Interestingly if I run the query above using tree-sitter query query.scm CMakeLists.txt it's quick. It's just when I use the generated Rust parser API that it slows down to a crawl. I will try to investigate more as well.

matze commented 1 year ago

Not sure if it's really the grammar or the query but given

import argparse

parser = argparse.ArgumentParser()
parser.add_argument("-n", required=True, type=int)
args = parser.parse_args()

print("list(APPEND FOO")

for i in range(args.n):
    print(f"BAR{i}")

print(")")

highlights like this

(normal_command
  (identifier) @command
  (argument (unquoted_argument) @one)
  (argument (unquoted_argument) @two)
  (argument (unquoted_argument) @three)
)

with varying numbers of matched arguments and a command like

python3 gen.py -n N > CMakeLists.txt && time tree-sitter query query.scm CMakeLists.txt

one can quickly see times like

N one arg two args three args
10 0.003 0.015 0.022
40 0.003 0.019 0.431
80 0.003 0.034 11.158
100 0.003 0.027
200 0.003 0.109
400 0.003 0.785
800 0.004 6.153

But the real kicker and reason for that behaviour is that it returns a match for each and every argument, i.e. for the one arg case you see output like

CMakeLists.txt
  pattern: 0
    capture: 0 - command, start: (0, 0), end: (0, 4), text: `list`
    capture: 1 - one, start: (0, 5), end: (0, 11), text: `APPEND`
  pattern: 0
    capture: 0 - command, start: (0, 0), end: (0, 4), text: `list`
    capture: 1 - one, start: (0, 12), end: (0, 15), text: `FOO`
  pattern: 0
    capture: 0 - command, start: (0, 0), end: (0, 4), text: `list`
    capture: 1 - one, start: (1, 0), end: (1, 4), text: `BAR0`
  pattern: 0
    capture: 0 - command, start: (0, 0), end: (0, 4), text: `list`
    capture: 1 - one, start: (2, 0), end: (2, 4), text: `BAR1`
  pattern: 0
    capture: 0 - command, start: (0, 0), end: (0, 4), text: `list`
    capture: 1 - one, start: (3, 0), end: (3, 4), text: `BAR2`
…

instead of just a single list APPEND. It's certainly unexpected from what I can tell.

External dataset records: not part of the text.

(** ** One acquisition for each request (C8) *)

(** C8.  A call of [_make_request] begins with one run of [_rate_limit],
    which always returns and never touches the network, and then sends
    one request: what the call adds to the trace is what that one run
    adds (two readings of the clock, with a sleep between them when it
    has to wait), followed by the one [GET]; the bridge is left as that
    run left it. *)
Theorem make_request_acquires_once (endpoint : string) (params : dict)
    (s : state) :
  let s' := snd (_make_request endpoint params s) in
  _rate_limit s = (Ok tt, acquired s)
  /\ trace (world (acquired s)) = (trace (world s) ++ acquire_events s)%list
  /\ trace (world s')
     = (trace (world (acquired s))
          ++ [EvGet (request_of (self s) endpoint params)])%list
  /\ filter is_get (acquire_events s) = []
  /\ List.length (filter is_time (acquire_events s)) = 2%nat
  /\ (List.length (filter is_sleep (acquire_events s)) <= 1)%nat
  /\ self s' = self (acquired s)
  /\ clock (world s') = clock (world (acquired s))
  /\ gateway_calls s' = S (gateway_calls s).
Proof.
  intros s'. unfold s'. rewrite make_request_run. simpl snd.
  split; [apply rate_limit_returns|].
  split; [apply acquired_trace|].
  split; [reflexivity|].
  split; [apply acquire_events_no_get|].
  split; [unfold acquire_events; destruct (must_wait s); reflexivity|].
  split; [unfold acquire_events; destruct (must_wait s); simpl; lia|].
  split; [reflexivity|].
  split; [reflexivity|].
  apply requested_calls.
Qed.

(** ** Configuration (C9) *)

(** C9, as the code has it.  Building a [Config] never fails and checks
    nothing: every field holds the value passed, or its default when none
    is passed, and the bridge takes the configuration as it is.  The
    defaults, a timeout of 30 and a delay of 0.34 seconds, are within the
    ranges. *)
Theorem config_is_stored_unchecked
    (url mail key : option string) (t d : option Q) :
  exists c,
    new_Config url mail key t d = Ok c
    /\ timeout c = match t with Some x => x | None => 30%Q end
    /\ request_delay c = match d with Some x => x | None => (34 # 100)%Q end
    /\ email c = mail
    /\ api_key c = key
    /\ config (NCBIBridge_init (Some c)) = c
    /\ new_Config None None None None None = Ok default_Config
    /\ config (NCBIBridge_init None) = default_Config
    /\ (0 < timeout default_Config)%Q
    /\ (0 <= request_delay default_Config)%Q.
Proof.
  eexists. split; [reflexivity|]. simpl.
  repeat split; try reflexivity; try (unfold Qlt, Qle; simpl; lia).
Qed.

(** ** [int] reads back what [str] prints *)







(** ** The operations, read through the answer of the service *)

Section Operations.
Context {RT : Runtime}.

Lemma search_genes_run (query : string) (max_results : Z) (s : state) :
  search_genes query max_results s
  = (and_then (answer s "esearch" (search_params query max_results))
       parse_search,
     requested s "esearch" (search_params query max_results)).
Proof.
  unfold search_genes, bind. fold (search_params query max_results).
  rewrite make_request_run.
  destruct (answer s "esearch" (search_params query max_results)); reflexivity.
Qed.

Lemma fetch_gene_info_run (gene_id : string) (s : state) :
  fetch_gene_info gene_id s
  = (and_then (answer s "esummary" (gene_params gene_id)) (parse_gene gene_id),
     requested s "esummary" (gene_params gene_id)).
Proof.
  unfold fetch_gene_info, bind. fold (gene_params gene_id).
  rewrite make_request_run.
  destruct (answer s "esummary" (gene_params gene_id)); reflexivity.
Qed.

Lemma fetch_protein_info_run (protein_id : string) (s : state) :
  fetch_protein_info protein_id s
  = (and_then (answer s "esummary" (protein_params protein_id))
       (parse_protein protein_id),
     requested s "esummary" (protein_params protein_id)).
Proof.
  unfold fetch_protein_info, bind. fold (protein_params protein_id).
  rewrite make_request_run.
  destruct (answer s "esummary" (protein_params protein_id)); reflexivity.
Qed.

(** What a fetch returns does not depend on the clock, on the trace or on
    the time of the last request. *)
Lemma fetch_gene_info_stable (gene_id : string) (s s' : state) :
  config (self s) = config (self s') ->
  session_headers (self s) = session_headers (self s') ->
  upstream (world s) = upstream (world s') ->
  fst (fetch_gene_info gene_id s) = fst (fetch_gene_info gene_id s').
Proof.
  intros Hc Hh Hu. rewrite !fetch_gene_info_run. simpl.
  rewrite (answer_stable s s' _ _ Hc Hh Hu). reflexivity.
Qed.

Edit: so, with that information one can rewrite the queries with the anchor . and constrain the matches to the number of expected arguments and everything behaves as expected. Not sure, anything needs to be done here.

uyha commented 1 year ago

thank you for doing the investigation, it's very useful. For the query with 3 args that you've written, I think it's the expected behaviour for a query written like that. For the spike at the 800 statements with 2 args, I have no idea why that's the case, but 800 statements is also a big number of statements. Could you create an issue to the tree-sitter repo to ask about this problem?

matze commented 1 year ago

For the spike at the 800 statements with 2 args, I have no idea why that's the case, but 800 statements is also a big number of statements.

We do have long lists of sources, maybe not 800 but certainly in the hundreds. I will look a bit deeper into the parser generator but yes, will open something over there if I have more understanding.